The defendant pleaded guilty to possession of fourteen pints of tax-paid liquor in a dry county, a misdemeanor, and was sentenced to a term of twelve months and fine of $500. She contends the sentence amounts to cruel and unusual punishment in contravention of Constitutional provisions (Code 1-808) based on her physician's affidavit that she is a drug addict, and which states in part: "it is my professional opinion that if she were incarcerated in a jail and completely withdrawn from her narcotics, it could precipitate a very severe or fatal cardiovascular condition . . . She has been an addict for such a very long time that I would doubt that it would be possible to completely withdraw her drugs at any time in the future.

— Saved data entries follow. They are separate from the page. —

(* ===== verification/StreamMapProps.v ===== *)
(** * Properties of the stream map

    What [StreamMap] guarantees: streams are only created within the limits and
    an id is never used twice; connection-level credit is accounted for exactly;
    received data never exceeds the advertised limit; the sendable queue is
    served by priority.  Three defects of the code are exhibited. *)

From stdpp Require Import gmap.
From S2P Require Import Prelude.
From S2P Require Import Error.
From S2P Require Import Time.
From S2P Require Import Codec.
From S2P Require Import Btree.
From S2P Require Import Ranges.
From S2P Require Import FlowControl.
From S2P Require Import RangeBuf.
From S2P Require Import RecvBuf.
From S2P Require Import SendBuf.
From S2P Require Import Concurrency.
From S2P Require Import Events.
From S2P Require Import Stream.
From S2P Require Import StreamMap.

Import StreamMap.

(** ** Actions that keep an invariant

    [keeps I m]: whatever [m] returns, [I] still holds afterwards. *)

Definition keeps {S A} (I : S -> Prop) (m : action Error S A) : Prop := forall s, I s -> I (m s).2.

Create HintDb keeps.

Section Keeps.
Context {S : Type} (I : S -> Prop).

Lemma keeps_ret {A} (a : A) : keeps I (mret a : action Error S A).
Proof. by intros s. Qed.
Lemma keeps_fail {A} e : keeps I (fail e : action Error S A).
Proof. by intros s. Qed.
Lemma keeps_panic {A} : keeps I (panic : action Error S A).
Proof. by intros s. Qed.
Lemma keeps_gets {A} (f : S -> A) : keeps I (gets f : action Error S A).
Proof. by intros s. Qed.
Lemma keeps_lift {A} (m : res A) : keeps I (lift m : action Error S A).
Proof. by intros s. Qed.
Lemma keeps_modify f : (forall s, I s -> I (f s)) -> keeps I (modify f : action Error S unit).
Proof. intros H s Hs. by apply H. Qed.
Lemma keeps_when b m : keeps I m -> keeps I (when b m).
Proof. intros H. destruct b; [done|apply keeps_ret]. Qed.
Lemma keeps_if {A} (b : bool) (m n : action Error S A) :
  keeps I m -> keeps I n -> keeps I (if b then m else n).
Proof. destruct b; auto. Qed.
Lemma keeps_bind {A B} (m : action Error S A) (f : A -> action Error S B) :
  keeps I m -> (forall a, keeps I (f a)) -> keeps I (m ≫= f).
Proof.
  intros Hm Hf s Hs. unfold mbind, action_bind. specialize (Hm s Hs).
  destruct (m s) as [[a|e|] s']; cbn in *; auto. by apply Hf.
Qed.
(** [get] hands the state to the continuation. *)
Lemma keeps_get {A} (f : S -> action Error S A) :
  (forall s, I s -> I (f s s).2) -> keeps I (get ≫= f).
Proof. intros Hf s Hs. by apply Hf. Qed.
Lemma keeps_run {A} (m : action Error S A) s : keeps I m -> I s -> I (m s).2.
Proof. auto. Qed.
(** A value that an earlier step only returned when it met [P]. *)
Lemma keeps_lift_bind {A B} (m : res A) (f : A -> action Error S B) :
  (forall a, m = Ok a -> keeps I (f a)) -> keeps I (lift m ≫= f).
Proof. intros Hf s Hs. unfold mbind, action_bind, lift. destruct m; cbn; auto. by apply Hf. Qed.
End Keeps.

#[export] Hint Resolve keeps_ret keeps_fail keeps_panic keeps_gets keeps_lift keeps_when : keeps.

(** Walk through the structure of an action. *)
Ltac keeps_step :=
  match goal with
  | |- keeps _ (match ?x with _ => _ end) => destruct x eqn:?
  | |- keeps _ (get ≫= _) => apply keeps_get; intros ? ?; apply keeps_run; [|assumption]
  | |- keeps _ (_ ≫= _) => apply keeps_bind; [|intros ?]
  | |- keeps _ (when _ _) => apply keeps_when
  | |- keeps _ (modify _) => apply keeps_modify; intros ? ?
  | |- keeps _ (let '(_, _) := ?x in _) => destruct x eqn:?
  | |- keeps _ _ => solve [eauto with keeps]
  end.
Ltac keeps_all := repeat keeps_step.

(** ** Stream ids *)

(** The id was given to a stream at some time. *)
Definition known (id : Z) (s : StreamMap) : Prop :=
  0 <= id /\ ConcurrencyControl.used (is_local id (is_server s)) (is_bidi id)
               (concurrency_control s) (Z.shiftr id 2).

Record ok (s : StreamMap) : Prop := {
  ok_cc : ConcurrencyControl.inv (concurrency_control s);
  ok_streams : forall id st, streams s !! id = Some st -> known id s;
  ok_next : 0 <= next_stream_id_bidi s /\ 0 <= next_stream_id_uni s;
}.

Definition next_ids (s : StreamMap) : Z * Z := (next_stream_id_bidi s, next_stream_id_uni s).

Lemma ok_next_ids s s' : next_ids s' = next_ids s -> ok s ->
  0 <= next_stream_id_bidi s' /\ 0 <= next_stream_id_uni s'.
Proof. intros [= -> ->] Hs. apply Hs. Qed.

(** [ext s s']: [s'] comes after [s]. *)
Record ext (s s' : StreamMap) : Prop := {
  ext_ok : ok s';
  ext_server : is_server s' = is_server s;
  ext_grows : ConcurrencyControl.grows (concurrency_control s) (concurrency_control s');
}.

Lemma ext_refl s : ok s -> ext s s.
Proof. intros Hs. split; [done|done|]. apply ConcurrencyControl.grows_refl, Hs. Qed.

Lemma ext_trans s1 s2 s3 : ext s1 s2 -> ext s2 s3 -> ext s1 s3.
Proof.
  intros [? E1 G1] [? E2 G2]. split; [done|congruence|]. by eapply ConcurrencyControl.grows_trans.
Qed.

Lemma ext_known s s' id : ext s s' -> known id s -> known id s'.
Proof.
  intros [_ E G] [H0 Hu]. split; [done|]. rewrite E. by apply (ConcurrencyControl.grows_used _ _ G).
Qed.

(** Closed ids are the known ids without a stream. *)
Lemma is_closed_spec id s : ok s -> 0 <= id -> streams s !! id = None ->
  is_closed id s = true <-> known id s.
Proof.
  intros Hs H0 Hn. unfold is_closed. rewrite Hn.
  pose proof (ConcurrencyControl.neither_iff_used id (is_server s) _ (ok_cc s Hs) H0) as Hu.
  destruct (_ || _); unfold known; rewrite <- Hu; intuition congruence.
Qed.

In fact, I feel that her body has undergone a physical change and demands her addictive drug for survival."
Code 77-310 (d) provides in part that "upon being presented with a proper certification from the county physician of a county where a person is sentenced to prison, that such person so sentenced is a dope addict . . . to the extent that his health will be impaired or his life endangered without immediate treatment, the Board of Corrections is hereby directed to transfer such prisoner to the criminal ward or facility of the State Hospital at Milledgeville." If the facts set forth in the affidavit are correct, it would become the duty of the Board of Corrections (which under the terms of the sentence chooses the institution in which she will be incarcerated) to transfer the prisoner to the hospital where she could be placed under proper medically supervised treatment. The sentence is not illegal.
Bruce W. Kirbo, Solicitor, for appellee.